Le Dr Dinorino Cabrera, président du Syndicat des médecins libéraux (SML), espère que la nomination de Xavier Bertrand à Ségur permettra de rattraper le temps perdu. « L'homme connaît bien les dossiers et nous avons beaucoup travaillé avec lui. » Le président du SML dresse la liste des sujets bloqués auxquels devra s'atteler très vite le nouveau ministre. « Ccam, secteur optionnel, tarifs CMU... Plein de petits dossiers "traînaillent" comme le C2 des anesthésistes et des anapaths (avis d'expert ponctuel) . Il est temps de rendre une copie complète. »

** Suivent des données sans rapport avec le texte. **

(** * unionfs-fuse: branch operations, whiteouts and copy-on-write

    A shallow embedding of [src/branch_ops.c], [src/general.c],
    [src/cow_utils.c] and [src/cow.c].  The C code talks to the kernel
    through system calls and reports errors through return values and
    [errno]; the embedding runs it in a small state monad over an abstract
    operating system, keeps [errno] and records every system call that is
    issued.  The messages to the daemon log (usyslog, DBG_IN) are left
    out. *)

From Stdlib Require Import ZArith List String Ascii Bool Lia.
Import ListNotations.

Local Open Scope Z_scope.

(** ** Platform constants (Linux values of <errno.h>, <sys/stat.h>, <fcntl.h>) *)

Definition EPERM : Z := 1.
Definition ENOENT : Z := 2.
Definition ENOMEM : Z := 12.
Definition ENAMETOOLONG : Z := 36.
Definition ELOOP : Z := 40.
Definition EOPNOTSUPP : Z := 95.
Definition ENOTSUP : Z := 95.

Definition S_IFMT : Z := 61440.   (* 0170000 *)
Definition S_IFSOCK : Z := 49152. (* 0140000 *)
Definition S_IFLNK : Z := 40960.  (* 0120000 *)
Definition S_IFREG : Z := 32768.  (* 0100000 *)
Definition S_IFBLK : Z := 24576.  (* 0060000 *)
Definition S_IFDIR : Z := 16384.  (* 0040000 *)
Definition S_IFCHR : Z := 8192.   (* 0020000 *)
Definition S_IFIFO : Z := 4096.   (* 0010000 *)
Definition S_ISUID : Z := 2048.   (* 04000 *)
Definition S_ISGID : Z := 1024.   (* 02000 *)
Definition S_ISVTX : Z := 512.    (* 01000 *)
Definition S_ISTXT : Z := S_ISVTX.
Definition S_IRWXU : Z := 448.    (* 0700 *)
Definition S_IRUSR : Z := 256.
Definition S_IWUSR : Z := 128.
Definition S_IRWXG : Z := 56.     (* 0070 *)
Definition S_IRWXO : Z := 7.      (* 0007 *)

Definition O_RDONLY : Z := 0.
Definition O_WRONLY : Z := 1.
Definition O_CREAT : Z := 64.
Definition O_TRUNC : Z := 512.
Definition O_NOFOLLOW : Z := 131072.
Definition O_DIRECTORY : Z := 65536.

Definition MAXBSIZE : Z := 4096.

Definition S_ISDIR (m : Z) : bool := Z.land m S_IFMT =? S_IFDIR.
Definition S_ISLNK (m : Z) : bool := Z.land m S_IFMT =? S_IFLNK.

(** ** C strings *)

Definition strlen (s : string) : Z := Z.of_nat (String.length s).

Definition is_slash (c : ascii) : bool := Ascii.eqb c "/"%char.

(** The walk over slashes: the part of [s] after its leading slashes. *)
Fixpoint skip_slashes (s : string) : string :=
  match s with
  | String c s' => if is_slash c then skip_slashes s' else s
  | EmptyString => s
  end.

(** The leading slashes themselves. *)
Fixpoint take_slashes (s : string) : string :=
  match s with
  | String c s' => if is_slash c then String c (take_slashes s') else EmptyString
  | EmptyString => EmptyString
  end.

(** The walk over a directory name: the name [walk] runs over, and what
    is left behind it. *)
Fixpoint take_name (s : string) : string :=
  match s with
  | String c s' => if is_slash c then EmptyString else String c (take_name s')
  | EmptyString => EmptyString
  end.

Fixpoint skip_name (s : string) : string :=
  match s with
  | String c s' => if is_slash c then s else skip_name s'
  | EmptyString => s
  end.

Definition concat_all (l : list string) : string :=
  fold_right String.append EmptyString l.

(** ** Data model *)

(** The fields of [struct stat] the code reads or writes. *)
Record stat_t := mkstat {
  st_mode : Z;
  st_uid : Z;
  st_gid : Z;
  st_size : Z;
  st_atime : Z;
  st_mtime : Z;
  st_rdev : Z;
  st_flags : Z
}.

Definition set_mode (fs : stat_t) (m : Z) : stat_t :=
  mkstat m (st_uid fs) (st_gid fs) (st_size fs) (st_atime fs) (st_mtime fs)
         (st_rdev fs) (st_flags fs).

(** One entry of [uopt.branches]. *)
Record branch_entry := mkbranch {
  path : string;   (* root of the branch *)
  fd : Z           (* directory handle of the root *)
}.

(** The process-wide options [uopt]. *)
Record uopt_t := mkuopt {
  cow_enabled : bool;
  nbranches : Z;
  branches : list branch_entry
}.

Inductive filetype_t := NOT_EXISTING | IS_DIR | IS_FILE.

Inductive whiteout := WHITEOUT_FILE | WHITEOUT_DIR.

(** [struct cow]; [cow_stat] is the buffer [cow->stat] points to. *)
Record cow_t := mkcow {
  cow_umask : Z;
  cow_uid : Z;
  from_branch : Z;
  from_path : string;
  cow_stat : stat_t;
  to_branch : Z;
  to_path : string
}.

(** ** The operating system *)

(** Where a system call points: a name relative to a directory handle
    (the openat family) or a plain path. *)
Inductive loc :=
| AtFd (dirfd : Z) (rel : string)
| Abs (p : string).

Inductive syscall :=
| Stat (l : loc)
| Lstat (l : loc)
| Open (l : loc) (flags mode : Z)
| Creat (l : loc) (mode : Z)
| Close (d : Z)
| Opendir (l : loc)
| Fdopendir (d : Z)
| Readdir (dp : Z)
| Closedir (dp : Z)
| Mkdir (l : loc) (mode : Z)
| Rmdir (l : loc)
| Unlink (l : loc)
| Lchown (l : loc) (owner group : Z)
| Chown (l : loc) (owner group : Z)
| Chmod (l : loc) (mode : Z)
| Mknod (l : loc) (mode dev : Z)
| Mkfifo (l : loc) (mode : Z)
| Readlink (l : loc) (bufsiz : Z)
| Symlink (oldpath : string) (l : loc)
| Link (l1 l2 : loc)
| Rename (l1 l2 : loc)
| Truncate (l : loc) (length : Z)
| Ftruncate (d : Z) (length : Z)
| Utimens (l : loc) (atime mtime : Z)
| Utimes (l : loc) (atime mtime : Z)
| Chflags (l : loc) (flags : Z)
| Setxattr (l : loc) (name value : string) (flags : Z)
| Fsetxattr (d : Z) (name value : string) (flags : Z)
| Getxattr (l : loc) (name : string) (size : Z)
| Fgetxattr (d : Z) (name : string) (size : Z)
| Listxattr (l : loc) (size : Z)
| Flistxattr (d : Z) (size : Z)
| Removexattr (l : loc) (name : string)
| Fremovexattr (d : Z) (name : string)
| Read (d : Z) (count : Z)
| Write (d : Z) (data : string) (count : Z)
| Mmap (d : Z) (length : Z)
| Madvise (length : Z)
| Munmap (length : Z)
| Fstat (d : Z)
| Fchmod (d : Z) (mode : Z)
| Getuid
| Umask (mask : Z)
| Setlocale.

(** What the kernel answers: failure with an [errno] value, or success
    with an integer, a [struct stat] or a string. *)
Inductive reply :=
| Fail (e : Z)
| Ok (v : Z)
| OkStat (st : stat_t)
| OkStr (s : string).

(** What the build and the rest of the program fix for the code below. *)
Class Platform := {
  World : Type;
  os : syscall -> World -> reply * World;
  (* unionfs.h *)
  PATHLEN_MAX : Z;
  METADIR : string;
  HIDETAG : string;
  (* build-time switches *)
  HAVE_AT_FAMILY : bool;
  HAVE_CHFLAGS : bool;
  (* string.c: [None] is the NULL of a failed allocation *)
  u_dirname : string -> option string;
  (* string.c: [None] is a non-zero return *)
  build_path : Z -> list string -> option string;
  (* what an automatic [struct stat] holds before anything is stored in it *)
  indet : stat_t
}.

(** ** The monad: state, [errno], the calls made so far, and faults *)

Record state {P : Platform} := mkstate {
  world : World;
  errno : Z;
  trace : list syscall
}.
Arguments mkstate {P} world errno trace.
Arguments world {P} s.
Arguments errno {P} s.
Arguments trace {P} s.

(** Behaviour the C standard leaves undefined, and the fuel of the two
    loops whose length the kernel decides. *)
Inductive fault :=
| NoSuchBranch (branch : Z)   (* uopt.branches[branch] outside the array *)
| BufferOverflow              (* a copy past the end of a char array *)
| OutOfFuel.

Inductive result {P : Platform} (A : Type) :=
| Val (a : A) (s : state)
| Fault (f : fault) (s : state).
Arguments Val {P A} a s.
Arguments Fault {P A} f s.

Definition M {P : Platform} (A : Type) : Type := state -> result A.

Definition ret {P : Platform} {A} (a : A) : M A := fun s => Val a s.

Definition bind {P : Platform} {A B} (m : M A) (k : A -> M B) : M B :=
  fun s => match m s with
           | Val a s' => k a s'
           | Fault f s' => Fault f s'
           end.

Definition raise {P : Platform} {A} (f : fault) : M A := fun s => Fault f s.

Declare Scope m_scope.
Delimit Scope m_scope with M.
Notation "x <- m ;; k" := (bind m (fun x => k))
  (at level 61, m at next level, right associativity) : m_scope.
Notation "' p <- m ;; k" := (bind m (fun x => match x with p => k end))
  (at level 61, p pattern, m at next level, right associativity) : m_scope.
Notation "m ;; k" := (bind m (fun _ => k))
  (at level 61, right associativity) : m_scope.
Local Open Scope m_scope.

Section Program.
Context {P : Platform}.
Variable uopt : uopt_t.

Definition set_errno (e : Z) : M unit :=
  fun s => Val tt (mkstate (world s) e (trace s)).

Definition get_errno : M Z := fun s => Val (errno s) s.

(** Issue one system call: the kernel answers and moves to a new world,
    a failure stores its code in [errno], the call is recorded. *)
Definition sys (c : syscall) : M reply :=
  fun s =>
    let (r, w) := os c (world s) in
    Val r (mkstate w
                   (match r with Fail e => e | _ => errno s end)
                   (trace s ++ [c])).

(** The C return value of a call that answers 0 or -1. *)
Definition rc (r : reply) : Z :=
  match r with Fail _ => -1 | _ => 0 end.

(** The C return value of a call that answers a descriptor, a count or a
    handle. *)
Definition rv (r : reply) : Z :=
  match r with Fail _ => -1 | Ok v => v | OkStat _ => 0 | OkStr s => strlen s end.

Definition sys_rc (c : syscall) : M Z := r <- sys c ;; ret (rc r).
Definition sys_rv (c : syscall) : M Z := r <- sys c ;; ret (rv r).

(** A call that fills a [struct stat] on success and leaves it alone
    otherwise. *)
Definition sys_stat (c : syscall) (buf : stat_t) : M (Z * stat_t) :=
  r <- sys c ;;
  match r with
  | Fail _ => ret (-1, buf)
  | OkStat st => ret (0, st)
  | _ => ret (0, buf)
  end.

(** [uopt.branches[branch]] *)
Definition branch_at (branch : Z) : M branch_entry :=
  if branch <? 0 then raise (NoSuchBranch branch)
  else match nth_error (branches uopt) (Z.to_nat branch) with
       | Some b => ret b
       | None => raise (NoSuchBranch branch)
       end.

(** ** branch_ops.c *)

(** The loop of [va_build_path] over the NULL terminated arguments. *)
Fixpoint va_build_loop (ap : list string) (p : string) (space : Z)
  : M (Z * string) :=
  match ap with
  | [] => ret (0, p)
  | str :: ap' =>
      let len := strlen str in
      let space := space - len in
      if space <=? 0 then (* must have space for the terminator *)
        set_errno ENAMETOOLONG ;;
        e <- get_errno ;;
        ret (- e, p)
      else va_build_loop ap' (p ++ str)%string space
  end.

(** [va_build_path]: the return value and what [path] holds. *)
Definition va_build_path (space : Z) (branch : Z) (ap : list string)
  : M (Z * string) :=
  if HAVE_AT_FAMILY then va_build_loop ap EmptyString space
  else
    b <- branch_at branch ;;
    let len := strlen (path b) in
    (* strcpy(p, uopt.branches[branch].path) into [space] bytes *)
    if space <=? len then raise BufferOverflow
    else va_build_loop ap (path b) (space - len).

Definition branch_build_path (space : Z) (branch : Z) (p : string)
  : M (Z * string) :=
  va_build_path space branch [p].

Definition relative (p : string) : string :=
  match skip_slashes p with
  | EmptyString => "."%string
  | s => s
  end.

(** The object a built path names on a branch: [uopt.branches[branch].fd]
    with the relative form, or the path itself. *)
Definition branch_loc (branch : Z) (p : string) : M loc :=
  if HAVE_AT_FAMILY then
    b <- branch_at branch ;; ret (AtFd (fd b) (relative p))
  else ret (Abs p).

Definition branch_va_lstat (buf : stat_t) (branch : Z) (ap : list string)
  : M (Z * stat_t) :=
  '(res, p) <- va_build_path PATHLEN_MAX branch ap ;;
  if res <? 0 then ret (res, buf) else
  l <- branch_loc branch p ;;
  sys_stat (Lstat l) buf.

Definition branch_lstat (buf : stat_t) (branch : Z) (ap : list string)
  : M (Z * stat_t) :=
  branch_va_lstat buf branch ap.

Definition branch_stat (buf : stat_t) (branch : Z) (ap : list string)
  : M (Z * stat_t) :=
  '(res, p) <- va_build_path PATHLEN_MAX branch ap ;;
  if res <? 0 then ret (res, buf) else
  l <- branch_loc branch p ;;
  sys_stat (Stat l) buf.

(** The body shared by the wrappers that return what one call returns. *)
Definition branch_call (branch : Z) (ap : list string)
  (call : loc -> M Z) : M Z :=
  '(res, p) <- va_build_path PATHLEN_MAX branch ap ;;
  if res <? 0 then ret res else
  l <- branch_loc branch p ;;
  call l.
(** C5, amended. The entry written on a miss is the ranking computed for
    the request that triggered it, already truncated to that request's
    limit; a read truncates the entry to its own limit, so a later request
    served from a non-empty entry receives the entry cut to its limit,
    and with a limit at least as large exactly the entries the first
    request received, never more. *)
Theorem C5_entry_truncated_to_request_limit (env : Env) (w : World)
    (id_ : string) (limit1 limit2 : Z) (target : Quote)
    (allQuotes : list Quote) :
  blankId id_ = false ->
  (1 <= limit1 <= 50)%Z -> (1 <= limit2 <= 50)%Z ->
  QuoteRepository.findById env w (JsString.trim id_) = Ok (Some target) ->
  QuoteRepository.findAll env w = Ok allQuotes ->
  redisFails env RedisGet = false -> redisFails env RedisSet = false ->
  Claimed.cacheHit env w (JsString.trim id_) = false ->
  let computed := SimilarityEngine.findSimilarQuotes target allQuotes limit1 in
  let w1 := snd (getSimilarQuotes env w id_ limit1) in
  fst (getSimilarQuotes env w id_ limit1) = Ok computed
  /\ Claimed.ephemeralEntry w1 (JsString.trim id_) = Some (SimilarEntry computed)
  /\ (Z.of_nat (length computed) <= limit1)%Z
  /\ (computed <> [] ->
      getSimilarQuotes env w1 id_ limit2
      = (Ok (JsArray.slice0 computed limit2), w1)
      /\ ((limit1 <= limit2)%Z ->
          fst (getSimilarQuotes env w1 id_ limit2) = Ok computed)).
Proof.
  intros Hid Hl1 Hl2 Hfind Hall Hget Hset Hmiss computed w1.
  assert (E1 : getSimilarQuotes env w id_ limit1
               = (Ok computed,
                  CacheService.setSimilarQuotes env w (JsString.trim id_)
                                                computed)).
  { rewrite (getSimilarQuotes_valid env w id_ limit1 target Hid Hl1 Hfind).
    unfold Claimed.cacheHit in Hmiss. rewrite Hall.
    destruct (CacheService.getSimilarQuotes _ _ _) as [[| e l] |];
      [reflexivity | discriminate | reflexivity]. }
  assert (Hlen : (Z.of_nat (length computed) <= limit1)%Z).
  { unfold computed, SimilarityEngine.findSimilarQuotes.
    apply slice0_length. lia. }
  unfold w1. rewrite E1. cbn [fst snd].
  split; [reflexivity |].
  split; [now apply setSimilarQuotes_entry |].
  split; [exact Hlen |].
  intros Hne.
  set (w2 := CacheService.setSimilarQuotes env w (JsString.trim id_) computed).
  assert (Hfind2 : QuoteRepository.findById env w2 (JsString.trim id_)
                   = Ok (Some target)).
  { unfold w2, CacheService.setSimilarQuotes. rewrite Hset. exact Hfind. }
  assert (Hhit : CacheService.getSimilarQuotes env w2 (JsString.trim id_)
                 = Some computed).
  { unfold CacheService.getSimilarQuotes. rewrite Hget.
    pose proof (setSimilarQuotes_entry env w (JsString.trim id_) computed Hset)
      as He.
    unfold Claimed.ephemeralEntry in He. fold w2 in He. now rewrite He. }
  assert (E2 : getSimilarQuotes env w2 id_ limit2
               = (Ok (JsArray.slice0 computed limit2), w2)).
  { rewrite (getSimilarQuotes_valid env w2 id_ limit2 target Hid Hl2 Hfind2).
    rewrite Hhit. destruct computed; [congruence | reflexivity]. }
  split; [exact E2 |].
  intros Hle. rewrite E2. cbn [fst]. f_equal. apply slice0_all. lia.
Qed.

Le Dr Pierre Costes, président de MG-France, souhaite pour sa part que les attentes exprimées par les 13 000 médecins généralistes qui ont répondu au référendum de son syndicat soient prises en compte. « Le moment n'est pas de s'interroger sur les ministres, mais de savoir s'ils rouvriront le dialogue social comme l'a annoncé Dominique de Villepin », annonce-t-il. Le chef de file de l'opposition à la convention médicale voit dans la composition du nouveau ministère un signe encourageant. « Plusieurs hommes aux manettes du gouvernement connaissent les difficultés de la médecine générale » : le secrétaire général de l'Elysée, Frédéric Salat-Baroux, Philippe Bas, Xavier Bertrand sont de ceux qui ont piloté la réforme de l'assurance-maladie. Pierre Costes escompte « une ouverture du dialogue entre le gouvernement et toutes les composantes de la médecine générale, praticiens, enseignants, internes, afin d'obtenir enfin une reconnaissance universitaire, professionnelle, conventionnelle et tarifaire pour la médecine générale ».
Quelle place pour l'hôpital ?
La nomination de Xavier Bertrand soulève diverses interrogations chez les médecins hospitaliers. Le Dr Rachel Bocher, présidente de l'Intersyndicat national des praticiens hospitaliers (Inph) lâche tout de go : « Je n'ai aucune certitude, mais j'ai des craintes. L'hôpital n'a pas été consulté sur la réforme de l'assurance-maladie, le parcours de soins ou le dossier médical personnel (DMP) . Allons-nous vers une privatisation de l'hôpital public ou le maintien d'un service public fort à l'hôpital ? »« Sans a priori », le Dr Bocher jugera « sur pièces ». « Il faut un signal fort permettant de renouer le dialogue, restaurer la confiance et engager l'hôpital au centre du débat », ajoute-t-elle. Le Dr Pierre Farragi, président de la Confédération des hôpitaux généraux (CHG), veut rencontrer rapidement Xavier Bertrand pour aborder les sujets hospitaliers les plus urgents, comme la réforme du statut des PH ou la budgétisation des établissements, « dont certains sont dans des situations préoccupantes ».
Les étudiants en médecine ont été prompts à réagir à la composition du gouvernement. Ils réclament une plus grande écoute des ministres de la Santé et de l'Education nationale. « De nombreux dossiers ont été lancés et il ne faudra pas les oublier lors de la transmission de témoin », explique l'Association nationale des étudiants en médecine de France (Anemf). « Stage chez le praticien en 2e cycle, choix de sa discipline et de sa ville d'internat par amphithéâtre, redoublement des 6e année, démographie médicale, répartition sur le territoire et conditions d'accès au 3e cycle... », autant de sujets dont les carabins souhaitent l'aboutissement dans les semaines à venir. En grève en début d'année, les internes de médecine générale (Isnar-IMG) veilleront à ce que le ministre de la Santé poursuive la réflexion sur la reconnaissance universitaire et professionnelle de leur spécialité. Le Syndicat national des jeunes médecins généralistes (Snjmg) est plus exigeant et presse déjà le nouveau gouvernement « de surseoir à la mise en place du médecin traitant et d'engager avec toutes les parties prenantes les concertations nécessaires à la refonte de ce projet ».